◆ **DATA UNDER STUDY**:

(** * Telco churn data validation: a shallow embedding of
    [src/src/utils/validate_data.py] ([validate_telco_data]).

    A pandas data frame is modelled column-major, as pandas stores it: an
    ordered list of (column name, column of cells).  A cell holds a Python
    string, int, float (a rational number; every float of this code is only
    compared against bounds or other cells) or a null ([None] / [NaN]).

    The function mutates the caller's data frame ([df[col] = ...]), so it is
    modelled in a state monad whose state is the data frame; a Python
    exception ends the computation and keeps the state reached so far. *)

From Stdlib Require Import String List Bool ZArith QArith Lia Ascii.
Import ListNotations.
Open Scope string_scope.
Open Scope list_scope.

(** ** Data model *)

Inductive Cell : Type :=
| CStr (s : string)
| CInt (z : Z)
| CFloat (q : Q)
| CNull.

Definition Column := list Cell.
Definition DataFrame := list (string * Column).

(** [df.columns] *)
Definition columns (df : DataFrame) : list string := map fst df.

(** [c in l] for a list of strings. *)
Definition mem (c : string) (l : list string) : bool := existsb (String.eqb c) l.

(** Python exceptions this code can raise. [AmbiguousColumn c]: with a
    duplicated column name [c], [df[c]] is a DataFrame, and the next pandas
    call of Mode B on it ([not ....all()], [pd.to_numeric], a comparison)
    raises.  Great Expectations (Mode A) gets the same DataFrame from its
    own [df[c]] and does not always raise on it (not on a dataset without
    rows, for one); the Mode A results below are stated for columns present
    once, or for calls that return, or for a string in a numeric column,
    where the call raises in either case. *)
Inductive PyError : Type :=
| KeyError (k : string)
| AmbiguousColumn (k : string)
| TypeError.

(** ValidationResult: [(passed, failed_expectations)]. *)
Definition ValidationResult := (bool * list string)%type.

(** ** The state/exception monad *)

Inductive Outcome (A : Type) : Type :=
| Ok (a : A) (df : DataFrame)
| Err (e : PyError) (df : DataFrame).
Arguments Ok {A} a df.
Arguments Err {A} e df.

Definition M (A : Type) : Type := DataFrame -> Outcome A.

Definition ret {A} (a : A) : M A := fun df => Ok a df.
Definition raise {A} (e : PyError) : M A := fun df => Err e df.
Definition bind {A B} (m : M A) (k : A -> M B) : M B :=
  fun df => match m df with
            | Ok a df' => k a df'
            | Err e df' => Err e df'
            end.
Definition get : M DataFrame := fun df => Ok df df.

(** The data frame an outcome leaves behind. *)
Definition final_frame {A} (o : Outcome A) : DataFrame :=
  match o with Ok _ d => d | Err _ d => d end.

(** A computation that only reads the data frame. *)
Definition read_only {A} (m : M A) : Prop := forall df, final_frame (m df) = df.

(** A computation that does not see the columns [extra] appended to the
    data frame: it gives the same outcome, with [extra] still appended. *)
Definition ignores_suffix {A} (extra : DataFrame) (m : M A) : Prop :=
  forall df, m (df ++ extra) = match m df with
                               | Ok a d => Ok a (d ++ extra)
                               | Err e d => Err e (d ++ extra)
                               end.

Notation "x <- m ;; k" := (bind m (fun x => k))
  (at level 61, m at next level, right associativity).

(** ** pandas primitives *)

(** [df[c]] (read). *)
Definition getitem (c : string) : M Column :=
  fun df => match filter (fun p => String.eqb (fst p) c) df with
            | [(_, v)] => Ok v df
            | [] => Err (KeyError c) df
            | _ => Err (AmbiguousColumn c) df
            end.

(** [df[c] = v] (write): replaces an existing column in place, appends a
    new one otherwise. *)
Definition set_column (df : DataFrame) (c : string) (v : Column) : DataFrame :=
  if mem c (columns df)
  then map (fun p => if String.eqb (fst p) c then (c, v) else p) df
  else df ++ [(c, v)].

Definition setitem (c : string) (v : Column) : M unit :=
  fun df => Ok tt (set_column df c v).

(** [Series.isin(values)] on one cell: only a string equal to one of the
    (string) values is in; a null or a number never is. *)
Definition isin (vs : list string) (x : Cell) : bool :=
  match x with
  | CStr s => mem s vs
  | _ => false
  end.

(** The numeric value of a cell, for ints and floats. *)
Definition num_of (x : Cell) : option Q :=
  match x with
  | CInt z => Some (inject_Z z)
  | CFloat q => Some q
  | _ => None
  end.

(** [series < b], [series > b], [series >= b] on one cell: a null compares
    [False], a number compares numerically, a string against a number
    raises [TypeError] ([None] here). *)
Definition cmp_cell (p : Q -> bool) (x : Cell) : option bool :=
  match x with
  | CNull => Some false
  | CInt z => Some (p (inject_Z z))
  | CFloat q => Some (p q)
  | CStr _ => None
  end.

Fixpoint cmp_series (p : Q -> bool) (v : Column) : option (list bool) :=
  match v with
  | [] => Some []
  | x :: rest =>
      match cmp_cell p x, cmp_series p rest with
      | Some b, Some bs => Some (b :: bs)
      | _, _ => None
      end
  end.

(** [(series <op> b).any()] *)
Definition series_any (p : Q -> bool) (v : Column) : M bool :=
  match cmp_series p v with
  | Some bs => ret (existsb (fun b => b) bs)
  | None => raise TypeError
  end.

Definition lt_bound (b : Q) : Q -> bool := fun q => negb (Qle_bool b q).
Definition gt_bound (b : Q) : Q -> bool := fun q => negb (Qle_bool q b).

(** ** Mode A: the Great Expectations suite

    The legacy [PandasDataset] API of Great Expectations, as this code uses
    it.  Each [ge_df.expect_...] call is evaluated at once, with exceptions
    not caught (the library's default for interactive calls); [validate()]
    then evaluates the suite again, grouped by column, catching exceptions
    as failed results; [results["success"]] holds iff every result does. *)

Inductive Expectation : Type :=
| expect_column_to_exist (column : string)
| expect_column_values_to_not_be_null (column : string)
| expect_column_values_to_be_in_set (column : string) (value_set : list string)
| expect_column_values_to_be_between (column : string) (min_value max_value : option Q)
| expect_column_pair_values_A_to_be_greater_than_B
    (column_A column_B : string) (or_equal : bool) (mostly : option Q).

Definition expectation_type (e : Expectation) : string :=
  match e with
  | expect_column_to_exist _ => "expect_column_to_exist"
  | expect_column_values_to_not_be_null _ => "expect_column_values_to_not_be_null"
  | expect_column_values_to_be_in_set _ _ => "expect_column_values_to_be_in_set"
  | expect_column_values_to_be_between _ _ _ => "expect_column_values_to_be_between"
  | expect_column_pair_values_A_to_be_greater_than_B _ _ _ _ =>
      "expect_column_pair_values_A_to_be_greater_than_B"
  end.

(** The ["column"] kwarg used by [validate()] to group the suite; a pair
    expectation has none and goes to ["_nocolumn"]. *)
Definition expectation_column (e : Expectation) : string :=
  match e with
  | expect_column_to_exist c
  | expect_column_values_to_not_be_null c
  | expect_column_values_to_be_in_set c _
  | expect_column_values_to_be_between c _ _ => c
  | expect_column_pair_values_A_to_be_greater_than_B _ _ _ _ => "_nocolumn"
  end.

Definition is_null (x : Cell) : bool :=
  match x with CNull => true | _ => false end.

Definition count_true (bs : list bool) : nat := length (filter (fun b => b) bs).

(** [_calc_map_expectation_success]: the fraction [success/nonnull] (a
    float in Python, an exact rational here) against [mostly]; with no
    value to check the expectation succeeds. *)
Definition calc_map_expectation_success
    (success_count nonnull_count : nat) (mostly : option Q) : bool :=
  if Nat.ltb 0 nonnull_count then
    match mostly with
    | Some m => Qle_bool m (Z.of_nat success_count # Pos.of_nat nonnull_count)
    | None => Nat.eqb (nonnull_count - success_count) 0
    end
  else true.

◆ **YOUR TASK**:
Only one stretch of the records above is wanted: the lines between the one holding "None => raise TypeError" and the one holding "expect_column_values_to_not_be_null (column : string)", inclusive, reproduced exactly.

◆ **REPLY**:
  | None => raise TypeError
  end.

Definition lt_bound (b : Q) : Q -> bool := fun q => negb (Qle_bool b q).
Definition gt_bound (b : Q) : Q -> bool := fun q => negb (Qle_bool q b).

(** ** Mode A: the Great Expectations suite

    The legacy [PandasDataset] API of Great Expectations, as this code uses
    it.  Each [ge_df.expect_...] call is evaluated at once, with exceptions
    not caught (the library's default for interactive calls); [validate()]
    then evaluates the suite again, grouped by column, catching exceptions
    as failed results; [results["success"]] holds iff every result does. *)

Inductive Expectation : Type :=
| expect_column_to_exist (column : string)
| expect_column_values_to_not_be_null (column : string)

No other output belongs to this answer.